De tot vrijspraak strekkende verweren worden verworpen.

Bewezenverklaring

Het hof acht wettig en overtuigend bewezen dat de verdachte het tenlastegelegde heeft begaan, met dien verstande dat:
hij op 17 januari 2019 te Amsterdam, tezamen en in vereniging met een ander of anderen, met het oogmerk van wederrechtelijke toe-eigening heeft weggenomen flessen alcoholhoudende drank en flessen frisdrank en lachgastanks en doosjes lachgaspatronen en zakjes ballonnen en een koelbox en pakjes sigaretten en emmers popcorn en crackers en slagroomspuiten en een houten pallet en een geldbedrag, toebehorende aan [BV] BV, welke diefstal werd voorafgegaan en vergezeld van geweld en bedreiging met geweld tegen [benadeelde], gepleegd met het oogmerk om die diefstal gemakkelijk te maken, welk geweld en welke bedreiging met geweld hierin bestond, dat hij, verdachte en zijn mededader naar [benadeelde] zijn gelopen en [benadeelde] een vuurwapen hebben getoond en [benadeelde] hebben vastgepakt en [benadeelde] met voornoemd vuurwapen tegen het hoofd hebben geslagen en voornoemd vuurwapen in de richting van [benadeelde] hebben gehouden en gericht met voornoemd vuurwapen in de richting van [benadeelde] hebben geschoten.
Hetgeen meer of anders is tenlastegelegd, is niet bewezen. De verdachte moet hiervan worden vrijgesproken.
Het bewezenverklaarde is gegrond op de feiten en omstandigheden die in de bewijsmiddelen zijn vervat, zoals deze na het eventueel instellen van beroep in cassatie zullen worden opgenomen in de op te maken aanvulling op dit arrest.

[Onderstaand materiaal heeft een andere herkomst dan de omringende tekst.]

Lemma sound_plus {A} (p : parser A) : sound p -> sound (plus p).
Proof.
  intros Hp s. unfold plus. cbn [parse]. pose proof (Hp s) as H.
  destruct (parse p CommentSkipper s) as [a r|pos|w e];
    [|apply suffix_refl|exact H].
  pose proof (sound_kleene_loop p (S (String.length r)) Hp r) as K.
  unfold kleene_from.
  destruct (kleene_loop _ p CommentSkipper r) as [l r'|pos'|w e].
  - eapply suffix_trans; eassumption.
  - eapply suffix_trans; eassumption.
  - destruct K. split; [assumption | eapply suffix_trans; eassumption].
Qed.

Lemma sound_list_loop {A B} (p : parser A) (sep : parser B) n :
  sound p -> sound sep ->
  forall s,
    match list_loop n p sep CommentSkipper s with
    | Match _ r => suffix r s
    | NoMatch pos => suffix pos s
    | ExpectationFailure w e => In w expected_names /\ suffix e s
    end.
Proof.
  intros Hp Hsep. induction n as [|n IH]; intros s; cbn.
  - apply suffix_refl.
  - specialize (Hsep s).
    destruct (parse sep CommentSkipper s) as [b r|pos|w e];
      [|apply suffix_refl|exact Hsep].
    specialize (Hp r).
    destruct (parse p CommentSkipper r) as [a r'|pos|w e];
      [|apply suffix_refl|].
    + specialize (IH r').
      assert (Hr' : suffix r' s) by (eapply suffix_trans; eassumption).
      destruct (list_loop n p sep CommentSkipper r') as [l r''|pos'|w e].
      * eapply suffix_trans; eassumption.
      * eapply suffix_trans; eassumption.
      * destruct IH. split; [assumption | eapply suffix_trans; eassumption].
    + destruct Hp. split; [assumption | eapply suffix_trans; eassumption].
Qed.

Lemma sound_list_ {A B} (p : parser A) (sep : parser B) :
  sound p -> sound sep -> sound (list_ p sep).
Proof.
  intros Hp Hsep s. unfold list_. cbn [parse]. pose proof (Hp s) as H.
  destruct (parse p CommentSkipper s) as [a r|pos|w e];
    [|apply suffix_refl|exact H].
  pose proof (sound_list_loop p sep (S (String.length r)) Hp Hsep r) as K.
  unfold list_from.
  destruct (list_loop _ p sep CommentSkipper r) as [l r'|pos'|w e].
  - eapply suffix_trans; eassumption.
  - eapply suffix_trans; eassumption.
  - destruct K. split; [assumption | eapply suffix_trans; eassumption].
Qed.

Ltac expected_name := vm_compute; tauto.

Lemma sound_probability : sound ProductionGrammar.probability.
Proof.
  apply sound_rule_named, sound_alternative; [|apply sound_attr].
  apply sound_action.
  repeat (apply sound_expect; [| |expected_name]);
    auto using sound_lit_char, sound_double_.
Qed.

Lemma sound_production : sound ProductionGrammar.production.
Proof.
  apply sound_rule_named, sound_action.
  repeat (apply sound_expect; [| |expected_name]).
  - exact sound_rule.
  - exact sound_probability.
  - apply sound_lit.
  - apply sound_plus. exact sound_rule.
Qed.

Lemma sound_productions : sound ProductionGrammar.start.
Proof.
  apply sound_rule_named, sound_action, sound_list_;
    [|apply sound_lit_char].
  apply sound_rule_named, sound_action, sound_production.
Qed.

Lemma sound_sequence : sound LSystemGrammar.sequence.
Proof.
  apply sound_action.
  repeat (apply sound_expect; [| |expected_name]);
    try apply sound_lit; try apply sound_lit_char;
    try exact sound_int_; try exact sound_double_.
  - apply sound_plus. exact sound_rule.
  - exact sound_productions.
Qed.

(** ** Error reports *)

Lemma expect_nomatch {A B} (p : parser A) (q : parser B) sk s pos :
  parse (expect p q) sk s = NoMatch pos ->
  exists pos', parse p sk s = NoMatch pos'.
Proof.
  cbn. destruct (parse p sk s) as [a r|pos'|w e]; try discriminate.
  - destruct (parse q sk r); discriminate.
  - intros _. now exists pos'.
Qed.
Definition Socket_on_connect (l : SC) (s : Socket) : Socket :=
  {| url := url s; socket_connected := socket_connected s;
     socket_destroyed := socket_destroyed s;
     socket_sent := socket_sent s;
     socket_on_connect := socket_on_connect s ++ [l];
     socket_on_data := socket_on_data s |}.

Definition Socket_on_data (l : SD) (s : Socket) : Socket :=
  {| url := url s; socket_connected := socket_connected s;
     socket_destroyed := socket_destroyed s;
     socket_sent := socket_sent s;
     socket_on_connect := socket_on_connect s;
     socket_on_data := socket_on_data s ++ [l] |}.

(** Modelled from the spec: the step of the relay transport when its
    connection is established, before it emits ['connect']. *)
Definition Socket_open (s : Socket) : Socket :=
  {| url := url s; socket_connected := true;
     socket_destroyed := socket_destroyed s;
     socket_sent := socket_sent s;
     socket_on_connect := socket_on_connect s;
     socket_on_data := socket_on_data s |}.

(** Modelled from the spec: [send] of the relay transport.  It hands the
    chunk to a connection that is established and refuses it otherwise,
    on a socket that is still connecting or that is destroyed. *)
Definition Socket_send (chunk : string) (s : Socket)
  : Completion unit * Socket :=
  if socket_connected s then
    (Normal tt,
     {| url := url s; socket_connected := socket_connected s;
        socket_destroyed := socket_destroyed s;
        socket_sent := socket_sent s ++ [chunk];
        socket_on_connect := socket_on_connect s;
        socket_on_data := socket_on_data s |})
  else (Throw NotConnected, s).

Strafbaarheid van het bewezenverklaarde

Geen omstandigheid is aannemelijk geworden die de strafbaarheid van het bewezenverklaarde uitsluit, zodat dit strafbaar is.
Het bewezenverklaarde levert op:
diefstal, voorafgegaan en vergezeld van geweld en bedreiging met geweld tegen personen, gepleegd met het oogmerk om die diefstal gemakkelijk te maken, terwijl het feit wordt gepleegd door twee of meer verenigde personen.

Strafbaarheid van de verdachte

De verdachte is strafbaar, omdat geen omstandigheid aannemelijk is geworden die de strafbaarheid ten aanzien van het bewezenverklaarde uitsluit.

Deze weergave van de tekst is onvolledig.